Daß Elise wieder ganz wohl ist, freut mich sehr, ich dachte es mir aber auch immer, daß es besser werden würde, denn dieser Zustand war jedenfalls nur eine Verstimmung der Nerven, für die Umgebung freilich schrecklich! – Was fehlt aber Deinem Schwager? das schreibst Du mir nie.
Fischhof hat uns bis jetzt nicht besucht, vielleicht kommt er noch? unrecht wäre es, hätte er uns ganz übergangen. Sonst aber haben wir schon viele Bekannte hier gesehen, ist überhaupt der Aufenthalt sehr angenehm hier.
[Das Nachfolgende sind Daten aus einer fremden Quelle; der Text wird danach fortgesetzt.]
Record Inv {Sub} (R : Z -> Z -> Prop) (X D : gset nat) (s : bfc Sub) : Prop := {
  i_regs : regions_ok (regions_ s);
  i_sub : forall lo hi, R lo hi -> reg_of (regions_ s) lo hi;
  i_heap : heap_ok (nd_of (chunks_ s)) R (sl_of (regions_ s));
  i_live : forall h c, lv R (chunks_ s) (regions_ s) h c ->
    if in_use c then bin_num c = None /\ h ∉ X
    else bin_num c = if decide (h ∈ X) then None else Some (BinNumForSize (size c));
  i_dead : forall h c, chunks_ s !! h = Some c -> ~ lv R (chunks_ s) (regions_ s) h c ->
    in_use c = false /\ (h ∉ D -> bin_num c = None);
  i_X : forall h, h ∈ X -> exists c, lv R (chunks_ s) (regions_ s) h c /\ in_use c = false;
  i_D : forall h, h ∈ D -> exists c, chunks_ s !! h = Some c /\ ~ lv R (chunks_ s) (regions_ s) h c;
  i_bins : bins_ok (chunks_ s) (bins_ s);
  i_free : exists fl, free_chain (chunks_ s) (free_chunks_list_ s) fl /\ NoDup fl /\
    forall h, h ∈ fl -> (h ∉ D) /\
      exists c, chunks_ s !! h = Some c /\ ~ lv R (chunks_ s) (regions_ s) h c;
  i_used : bytes_in_use (stats_ s) = i64 (sum (used_bytes <$> chunks_ s));
  i_pool : pool_bytes (stats_ s) = i64 (sum (memory_size <$> regions_ s));
  i_next : 0 < next_allocation_id_ s;
  i_ids : forall h c, chunks_ s !! h = Some c -> in_use c = true ->
    0 < allocation_id c < next_allocation_id_ s;
  i_unique : forall h h' c c', chunks_ s !! h = Some c -> chunks_ s !! h' = Some c' ->
    in_use c = true -> allocation_id c = allocation_id c' -> h = h';
}.

#[global] Arguments i_regs {Sub R X D s}.
#[global] Arguments i_sub {Sub R X D s}.
#[global] Arguments i_heap {Sub R X D s}.
#[global] Arguments i_live {Sub R X D s}.
#[global] Arguments i_dead {Sub R X D s}.
#[global] Arguments i_X {Sub R X D s}.
#[global] Arguments i_D {Sub R X D s}.
#[global] Arguments i_bins {Sub R X D s}.
#[global] Arguments i_free {Sub R X D s}.
#[global] Arguments i_used {Sub R X D s}.
#[global] Arguments i_pool {Sub R X D s}.
#[global] Arguments i_next {Sub R X D s}.
#[global] Arguments i_ids {Sub R X D s}.
#[global] Arguments i_unique {Sub R X D s}.

Lemma live_lv R cs rs h n :
  live (nd_of cs) R (sl_of rs) h n <-> exists c, lv R cs rs h c /\ n = node_of c.
Proof.
  unfold live, lv, nd_of. split.
  - intros (Hn & Hg & Hs). apply fmap_Some in Hn as (c & Hc & ->). by exists c.
  - intros (c & (Hc & Hg & Hs) & ->). by rewrite Hc.
Qed.

Lemma lv_live R cs rs h c : lv R cs rs h c -> live (nd_of cs) R (sl_of rs) h (node_of c).
Proof. intros Hl. apply live_lv. by exists c. Qed.

Lemma lv_fun R cs rs h c c' : lv R cs rs h c -> cs !! h = Some c' -> c' = c.
Proof. intros (Hc & _) Hc'. congruence. Qed.

Lemma lv_valid R cs rs h c : lv R cs rs h c -> (h < length cs)%nat.
Proof. intros (Hc & _). by apply lookup_lt_Some in Hc. Qed.

(** ** The chunk vector *)

Lemma nd_of_insert cs h c' j :
  (h < length cs)%nat ->
  nd_of (<[h := c']> cs) j = if decide (j = h) then Some (node_of c') else nd_of cs j.
Proof.
  intros Hh. unfold nd_of. case_decide as E.
  - subst j. by rewrite list_lookup_insert_eq.
  - by rewrite list_lookup_insert_ne.
Qed.

Lemma lookup_insert_cases (cs : list Chunk) h c' j c :
  <[h := c']> cs !! j = Some c ->
  (j = h /\ c = c' /\ (h < length cs)%nat) \/ (j <> h /\ cs !! j = Some c).
Proof.
  intros [(-> & -> & ?)|[? ?]]%list_lookup_insert_Some; [by left|by right].
Qed.

Lemma sum_app l1 l2 : sum (l1 ++ l2) = sum l1 + sum l2.
Proof. induction l1 as [|x l1 IH]; simpl; lia. Qed.

Lemma sum_insert {A} (f : A -> Z) l i x y :
  l !! i = Some x -> sum (f <$> <[i := y]> l) = sum (f <$> l) - f x + f y.
Proof.
  revert i. induction l as [|a l IH]; intros [|i] Hi; csimpl in *; simplify_eq; [lia|].
  rewrite IH by done. lia.
Qed.

Lemma sum_delete {A} (f : A -> Z) l i x :
  l !! i = Some x -> sum (f <$> delete i l) = sum (f <$> l) - f x.
Proof.
  revert i. induction l as [|a l IH]; intros [|i] Hi; csimpl in *; simplify_eq; [lia|].
  rewrite IH by done. lia.
Qed.

(** ** Changing the heap

    When chunks and regions change so that the heap invariant holds again, the
    rest of the invariant survives as long as the bins, the allocations and the
    unused chunks are left alone.  [K] are the chunks that leave the regions and
    [B] the ones that enter them. *)

(** What the bins and the statistics see of a chunk. *)
Definition tag (c : Chunk) : Z * option nat * option (Z * Z) :=
  (allocation_id c, bin_num c,
   if in_use c || bool_decide (bin_num c <> None) then Some (size c, ptr c) else None).

Lemma tag_fields c c' :
  tag c' = tag c ->
  allocation_id c' = allocation_id c /\ in_use c' = in_use c /\ bin_num c' = bin_num c /\
  (in_use c = true \/ bin_num c <> None -> size c' = size c /\ ptr c' = ptr c).
Proof.
  unfold tag. intros Ht. injection Ht as Ea Eb Es.
  assert (in_use c' = in_use c) as Eu by (unfold in_use; by rewrite Ea).
  split_and!; [done..|]. rewrite Eu, Eb in Es. intros Hor.
  assert (in_use c || bool_decide (bin_num c <> None) = true) as E.
  { destruct Hor as [->|Hb]; [done|]. by rewrite bool_decide_eq_true_2, orb_true_r. }
  rewrite E in Es. by injection Es.
Qed.

Lemma tag_lookup (cs cs' : list Chunk) h c :
  (forall h, tag <$> cs' !! h = tag <$> cs !! h) -> cs !! h = Some c ->
  exists c', cs' !! h = Some c' /\ tag c' = tag c.
Proof.
  intros Ht Hc. specialize (Ht h). rewrite Hc in Ht.
  apply fmap_Some in Ht as (c' & Hc' & E). by exists c'.
Qed.

Lemma tag_used (cs cs' : list Chunk) :
  (forall h, tag <$> cs' !! h = tag <$> cs !! h) -> used_bytes <$> cs' = used_bytes <$> cs.
Proof.
  intros Ht. apply list_eq. intros h. rewrite !list_lookup_fmap.
  destruct (cs !! h) as [c|] eqn:Hc.
  - destruct (tag_lookup _ _ _ _ Ht Hc) as (c' & -> & (_ & Eu & _ & Es)%tag_fields). simpl.
    f_equal. unfold used_bytes. rewrite Eu. destruct (in_use c); [|done]. by apply Es; left.
  - specialize (Ht h). rewrite Hc in Ht. by apply fmap_None in Ht as ->.
Qed.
Ende dieser Woche wollen wir eine kleine Tour nach Coblenz, Mainz, Frankfurth u Heidelberg machen, worauf ich mich sehr freue, denn ich kenne den Rhein noch gar nicht.
|5| Liebe Emilie, der Brief muß heute fort! gern schrieb ich Dir mehr noch, doch es greift mich an, ich muß abbrechen. Nie wurde es mir schwer an Dich einen Brief abzusenden, als heute! möchtest Du mir recht bald beweisen, daß Du mir nicht zürnst – Unrecht thätest Du mir damit, denn ich leide am meisten dadurch, daß ich Dich nicht sehen soll.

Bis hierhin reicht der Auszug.